Lo único que vislumbró fue el reverberar de los rayos solares sobre una armadura, la masa informe de Sturm tendida en el parapeto.
Recordó entonces el sueño, la imagen que ofrecían las ensangrentadas manos de los draconianos al despedazar el cuerpo del caballero.
«¡Impediré que cometan semejante atrocidad!», se dijo. Desenvainando la antigua espada de su amigo, atravesó presurosa el patio. Unos pocos pasos la persuadieron de que el arma era demasiado pesada para ella. Pero ¿de qué otro artilugio podía valerse? Escudriñó el patio en busca de una alternativa. ¡Las lanzas dragonlance! Dejó caer el acero para hacerse con una de aquéllas más livianas que portaban los soldados pedestres, e inició la escalada sin el más mínimo entorpecimiento.

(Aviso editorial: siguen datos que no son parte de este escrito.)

(** ** The theorems at concrete inputs *)


(** A string field with a default whose TLV is present: the record is
    decoded, no SyntaxError is raised at any time. *)
Lemma default_non_integer_counterexample :
  (exists opts, parseOptions "default:5" = Ok opts /\ defaultValue opts = Some 5)
  /\ Decode Reference.decodeRawValue Reference.primitive Reference.sort_Sort 3
       [Byte.x30; Byte.x03; Byte.x04; Byte.x01; Byte.x61] Examples.recordS
     = Ok (VStruct [VString [Byte.x61]], []).
Proof. split; [eexists; split; reflexivity|vm_compute; reflexivity]. Qed.

Lemma matchLoop_default_non_integer_witness :
  getExpectedFieldElements NewContext Examples.recordSB = Ok Examples.expectedSB
  /\ exists e,
      Examples.expectedSB !! 0%nat = Some e
      /\ fieldType e = TString /\ defaultValue (fopts e) = Some 5
      /\ missing e [Examples.rawInt] 0
      /\ matchLoop (Examples.run 1 NewContext) 2 0 Examples.expectedSB [Examples.rawInt] 0
           [VString []; VInt 0]
         = Err (SyntaxError MsgDefaultOnlyIntegers).
Proof.
  split; [vm_compute; reflexivity|].
  eexists. split; [reflexivity|]. split; [reflexivity|]. split; [reflexivity|].
  assert (Hmiss : forall e, Examples.expectedSB !! 0%nat = Some e ->
                            missing e [Examples.rawInt] 0).
  { intros e He raw (Hr & _ & Ht). inversion He; subst. inversion Hr; subst.
    discriminate Ht. }
  split; [exact (Hmiss _ eq_refl)|].
  apply (matchLoop_default_non_integer (Examples.run 1 NewContext) 1 0 Examples.expectedSB
           [Examples.rawInt] 0 [VString []; VInt 0] _ (PrimitiveDecoder decodeString) 5
           eq_refl eq_refl eq_refl);
    try discriminate; try reflexivity; exact (Hmiss _ eq_refl).
Defined.

Lemma decode_ignores_constructed_witness :
  Reference.decodeRawValue [Byte.x02; Byte.x01; Byte.x2a]
  = Ok (mkRawValue ClassUniversal TagInteger false false [Byte.x2a], [])
  /\ Reference.decodeRawValue [Byte.x22; Byte.x01; Byte.x2a]
     = Ok (mkRawValue ClassUniversal TagInteger true false [Byte.x2a], [])
  /\ decode Reference.decodeRawValue (Examples.run 1 NewContext) NewContext
       [Byte.x02; Byte.x01; Byte.x2a] (newValue (TInt Int)) zeroOptions
     = decode Reference.decodeRawValue (Examples.run 1 NewContext) NewContext
         [Byte.x22; Byte.x01; Byte.x2a] (newValue (TInt Int)) zeroOptions.
Proof.
  split; [vm_compute; reflexivity|]. split; [vm_compute; reflexivity|].
  apply (decode_ignores_constructed Reference.decodeRawValue (Examples.run 1 NewContext)
           NewContext (newValue (TInt Int)) zeroOptions
           [Byte.x02; Byte.x01; Byte.x2a] [Byte.x22; Byte.x01; Byte.x2a]
           (mkRawValue ClassUniversal TagInteger false false [Byte.x2a])
           (mkRawValue ClassUniversal TagInteger true false [Byte.x2a]) []).
  - vm_compute. reflexivity.
  - vm_compute. reflexivity.
  - repeat split.
Defined.

Lemma decodeStruct_empty_witness :
  Reference.decodeRawValue [] = Err (ParseError (MsgOther "unexpected end of input"))
  /\ decodeStruct Reference.decodeRawValue (Examples.run 1 NewContext) NewContext []
       Examples.recordOptDef
     = Err (ParseError (MsgOther "unexpected end of input"))
  /\ decodeStruct Reference.decodeRawValue (Examples.run 1 NewContext) NewContext []
       Examples.recordEmpty
     = Err (ParseError MsgTooManyItems).
Proof.
  split; [reflexivity|]. split.
  - destruct (decodeStruct_empty Reference.decodeRawValue Reference.sort_Sort
                (Examples.run 1 NewContext) NewContext Examples.recordOptDef
                (ParseError (MsgOther "unexpected end of input")) eq_refl)
      as (_ & _ & Hseq & _).
    exact (Hseq _ eq_refl).
  - destruct (decodeStruct_empty Reference.decodeRawValue Reference.sort_Sort
                (Examples.run 1 NewContext) NewContext Examples.recordEmpty
                (ParseError (MsgOther "unexpected end of input")) eq_refl)
      as (_ & _ & Hseq & _).
    exact (Hseq [] eq_refl).
Defined.

(** An indefinite-length SEQUENCE is decoded by the default context as its
    definite-length form is. *)
Lemma NewContext_der_witness :
  decode Reference.decodeRawValue (Examples.run 2 NewContext) NewContext
    [Byte.x30; Byte.x80; Byte.x02; Byte.x01; Byte.x07; Byte.x00; Byte.x00]
    Examples.recordABC zeroOptions
  = decode Reference.decodeRawValue (Examples.run 2 NewContext) NewContext
      [Byte.x30; Byte.x03; Byte.x02; Byte.x01; Byte.x07]
      Examples.recordABC zeroOptions.
Proof.
  destruct (NewContext_der Reference.decodeRawValue Reference.primitive Reference.sort_Sort
              Reference.Context_EncodeWithOptions (Examples.run 2 NewContext))
    as (_ & _ & _ & _ & _ & Hber & _).
  apply (Hber NewContext _ _
           (mkRawValue ClassUniversal TagSequence true true [Byte.x02; Byte.x01; Byte.x07])
           (mkRawValue ClassUniversal TagSequence true false [Byte.x02; Byte.x01; Byte.x07])
           []); reflexivity.
Defined.

Lemma Decode_indefinite_example :
  Decode Reference.decodeRawValue Reference.primitive Reference.sort_Sort 3
    [Byte.x30; Byte.x80; Byte.x02; Byte.x01; Byte.x07; Byte.x00; Byte.x00] Examples.recordABC
  = Ok (VStruct [VInt 7; VInt 0; VInt 5], [])
  /\ Context_Decode Reference.decodeRawValue Reference.primitive Reference.sort_Sort 3
       Examples.derContext
       [Byte.x30; Byte.x80; Byte.x02; Byte.x01; Byte.x07; Byte.x00; Byte.x00] Examples.recordABC
     = Err (ParseError MsgIndefiniteInDer).
Proof. split; vm_compute; reflexivity. Qed.

(** ** The matching loop against the matching procedure of the spec *)

Lemma invalidateLoop_length n : forall i name eValues,
  length (invalidateLoop n i name eValues) = length eValues.
Proof.
  induction n as [|n IH]; intros i name eValues; simpl; [reflexivity|].
  rewrite IH. destruct (eValues !! i) as [c|]; [|reflexivity].
  destruct (sameChoice name c); [apply length_insert|reflexivity].
Qed.

Lemma invalidateGroups_cons i k name groups x :
  (i < k)%nat ->
  invalidated i (Some name) k (invalidateGroups groups x) = invalidateGroups (name :: groups) x.
Proof.
  intros Hik. unfold invalidated, invalidateGroups, inGroups, sameChoice.
  apply Nat.ltb_lt in Hik. rewrite Hik.
  destruct x as [el j t c o]; simpl. destruct (choice o) as [c'|] eqn:Hc; simpl.
  - destruct (existsb (String.eqb c') groups); simpl; rewrite ?Hc; simpl;
      destruct (String.eqb c' name); reflexivity.
  - rewrite Hc. reflexivity.
Qed.

Lemma invalidateSiblings_drop eIndex name groups eValues rest :
  drop (S eIndex) eValues = invalidateGroups groups <$> rest ->
  drop (S eIndex) (invalidateSiblings eIndex name eValues)
  = invalidateGroups (name :: groups) <$> rest.
Proof.
  intros Hd. apply list_eq. intros k.
  rewrite list_lookup_fmap, lookup_drop, invalidateSiblings_lookup.
  rewrite <- lookup_drop, Hd, list_lookup_fmap.
  destruct (rest !! k) as [x|]; simpl; [|reflexivity].
  f_equal. apply invalidateGroups_cons. lia.
Qed.

Section Refinement.

Variable call : decoderFunction -> list Byte.byte -> reflectValue -> result Value.

Lemma matchLoop_sequenceMatching n : forall eIndex eValues rest groups rValues rIndex fields,
  (eIndex + n = length eValues)%nat ->
  drop eIndex eValues = invalidateGroups groups <$> rest ->
  matchLoop call n eIndex eValues rValues rIndex fields
  = sequenceMatching call rest groups rValues rIndex fields.
Proof.
  induction n as [|n IH]; intros eIndex eValues rest groups rValues rIndex fields Hlen Hd.
  - rewrite drop_ge in Hd by lia. symmetry in Hd. apply fmap_nil_inv in Hd as ->. reflexivity.
  - destruct (eValues !! eIndex) as [e|] eqn:He;
      [|apply lookup_ge_None in He; lia].
    rewrite (drop_S _ _ _ He) in Hd.
    destruct rest as [|e0 rest0]; [discriminate|].
    rewrite fmap_cons in Hd. inversion Hd as [[Hee Hd']]. clear Hd.
    simpl. rewrite He, Hee.
    assert (Hdec : decoder (element (invalidateGroups groups e0))
                   = if inGroups groups e0 then None else decoder (element e0))
      by (unfold invalidateGroups; now destruct (inGroups groups e0)).
    assert (Hsame : class (element (invalidateGroups groups e0)) = class (element e0)
                    /\ etag (element (invalidateGroups groups e0)) = etag (element e0)
                    /\ fopts (invalidateGroups groups e0) = fopts e0
                    /\ fieldIndex (invalidateGroups groups e0) = fieldIndex e0
                    /\ forall fs, fieldSlot fs (invalidateGroups groups e0) = fieldSlot fs e0)
      by (unfold invalidateGroups; destruct (inGroups groups e0); repeat split).
    destruct Hsame as (Hc & Ht & Ho & Hi & Hs).
    rewrite Hdec, Hc, Ht, Ho, Hi, Hs.
    destruct (if inGroups groups e0 then None else decoder (element e0)) as [d|];
      [|apply IH; [lia|exact Hd']].
    destruct (match rValues !! rIndex with
              | Some raw =>
                  if (class (element e0) =? Class raw) && (etag (element e0) =? Tag raw)
                  then Some raw else None
              | None => None
              end) as [raw|].
    + destruct (call d (Content raw) (fieldSlot fields e0)) as [v|]; simpl; [|reflexivity].
      destruct (choice (fopts e0)) as [name|].
      * apply IH.
        -- unfold invalidateSiblings. rewrite invalidateLoop_length. lia.
        -- now apply invalidateSiblings_drop.
      * apply IH; [lia|exact Hd'].
    + destruct (optional (fopts e0) || negb (isNil (choice (fopts e0))));
        [apply IH; [lia|exact Hd']|].
      destruct (negb (isNil (defaultValue (fopts e0)))); [|reflexivity].
      destruct (setDefaultValue _ _); simpl; [apply IH; [lia|exact Hd']|reflexivity].
Qed.

(** The loop of the source, with its two indices and the decoders it
    clears in place, computes what the matching procedure of the spec
    describes. *)
Lemma matchExpectedValues_sequenceMatching eValues rValues fields :
  matchExpectedValues call eValues rValues fields
  = sequenceMatching call eValues [] rValues 0 fields.
Proof.
  unfold matchExpectedValues. apply matchLoop_sequenceMatching; [reflexivity|].
  simpl. induction eValues as [|x l IH]; [reflexivity|].
  rewrite fmap_cons, <- IH. f_equal.
  unfold invalidateGroups, inGroups. now destruct (choice (fopts x)).
Qed.

End Refinement.

(** ** Expected elements and the fields they come from *)

Lemma expandChoice_fromField ctx all i f opts entries : forall acc es,
  all !! i = Some f -> parseOptions (asn1Tag f) = Ok opts ->
  Forall (fromField all) acc ->
  expandChoice ctx i f opts entries acc = Ok es -> Forall (fromField all) es.
Proof.
  induction entries as [|entry entries IH]; simpl; intros acc es Hi Hp Hacc H.
  - inversion H; subst; exact Hacc.
  - destruct (getExpectedElement _ _ _ _) as [elem|]; simpl in H; [|discriminate].
    eapply (IH _ es Hi Hp); [|exact H]. apply Forall_app; split; [exact Hacc|].
    constructor; [|constructor]. exists f. simpl. auto.
Qed.

Lemma fieldLoop_fromField ctx value all fields : forall i acc es,
  drop i all = fields ->
  Forall (fromField all) acc ->
  fieldLoop ctx value i fields acc = Ok es -> Forall (fromField all) es.
Proof.
  induction fields as [|f fields IH]; simpl; intros i acc es Hd Hacc H.
  - inversion H; subst; exact Hacc.
  - assert (Hi : all !! i = Some f).
    { rewrite <- (Nat.add_0_r i), <- lookup_drop, Hd. reflexivity. }
    assert (Hd' : drop (S i) all = fields).
    { rewrite (drop_S _ _ _ Hi) in Hd. now inversion Hd. }
    destruct (CanSet value); [|eapply IH; eauto].
    destruct (parseOptions (asn1Tag f)) as [opts|] eqn:Hp; simpl in H; [|discriminate].
    destruct (choice opts) as [name|].
    + destruct (getChoices ctx name) as [entries|]; simpl in H; [|discriminate].
      destruct (expandChoice _ _ _ _ _ _) as [acc'|] eqn:Hx; simpl in H; [|discriminate].
      eapply IH; [exact Hd'| |exact H]. eapply expandChoice_fromField; eauto.
    + destruct (getExpectedElement _ _ _ _) as [elem|]; simpl in H; [|discriminate].
      eapply IH; [exact Hd'| |exact H]. apply Forall_app; split; [exact Hacc|].
      constructor; [|constructor]. exists f. simpl. auto.
Qed.

(** Every expected element of a record stands for one of its fields. *)
Lemma getExpectedFieldElements_fromField ctx value es :
  getExpectedFieldElements ctx value = Ok es ->
  Forall (fromField (structFields (rtype value))) es.
Proof.
  unfold getExpectedFieldElements. intros H.
  eapply fieldLoop_fromField; [|constructor|exact H]. reflexivity.
Qed.

(** A SEQUENCE with no content, all of whose fields may be absent, is
    still rejected; so is an empty SEQUENCE for a struct without fields. *)
Lemma Decode_empty_example :
  Decode Reference.decodeRawValue Reference.primitive Reference.sort_Sort 3
    [Byte.x30; Byte.x00] Examples.recordOptDef
  = Err (ParseError (MsgOther "unexpected end of input"))
  /\ Decode Reference.decodeRawValue Reference.primitive Reference.sort_Sort 3
       [Byte.x30; Byte.x00] Examples.recordEmpty
     = Err (ParseError MsgTooManyItems).
Proof. split; vm_compute; reflexivity. Qed.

Llegó a las almenas y oteó el panorama, esperando divisar en el llano la negra marea de las huestes enemigas. No ocupaban la vasta superficie más que algunos grupos dispersos de humanos, que miraban desconcertados a su alrededor.
¿Qué significaba todo aquello? La elfa no acertaba a adivinarlo, y además, estaba demasiado cansada para pensar. Decayó su momentáneo ánimo, sustituido por el agotamiento y una pesadumbre que parecía aplastarla. Culminó el ascenso y, arrastrando la lanza, se acercó a trompicones al cadáver que yacía en la nieve manchada de sangre.
Laurana se arrodilló junto al caballero, extendió la mano y apartó el enmarañado cabello para contemplar una vez más el rostro de su amigo. Descubrió en sus ojos sin vida una paz que nunca antes había observado.
—Duerme, querido Sturm —susurró cogiéndole la ya rígida mano y apoyándola contra su mejilla—, no permitas que los dragones enturbien tus sueños.
Al depositar de nuevo la amoratada mano sobre la armadura, distinguió un brillante destello en la nieve. Recogió el objeto que lo despedía, tan ensangrentado que al principio no lo identificó. Al limpiarlo minuciosamente, se reveló a sus ojos una joya. La elfa no sabía a qué atenerse, estaba perpleja.
Pero antes de que acertara a preguntarse de dónde procedía, una oscura sombra se cernió sobre ella. Oyó el crujido de unas enormes alas, el pálpito de un cuerpo gigantesco. Asustada, se puso en pie y dio media vuelta.
Un dragón azul se disponía a aterrizar a su espalda. La quebrantada piedra cedió bajo sus garras y, al sentirse desprovista de apoyo, la criatura batió las alas. En la silla del ancho lomo un Señor del Dragón estudiaba a Laurana, con ojos impenetrables tras la horrenda máscara.
La elfa dio un paso atrás, presa del pánico. La dragonlance se deslizó por su mano inerte y también la joya, que cayó en la nieve. Quiso escapar, pero no tenía dónde ir. Se desplomó sobre el suelo, al lado de Sturm, sacudida por violentos temblores.
En su acceso de parálisis, no lograba apartar el sueño de su mente. La muerte le había sobrevenido estando junto a Sturm. Llenó su visión un manto de escamas azules cuando la criatura irguió el cuello a escasa distancia.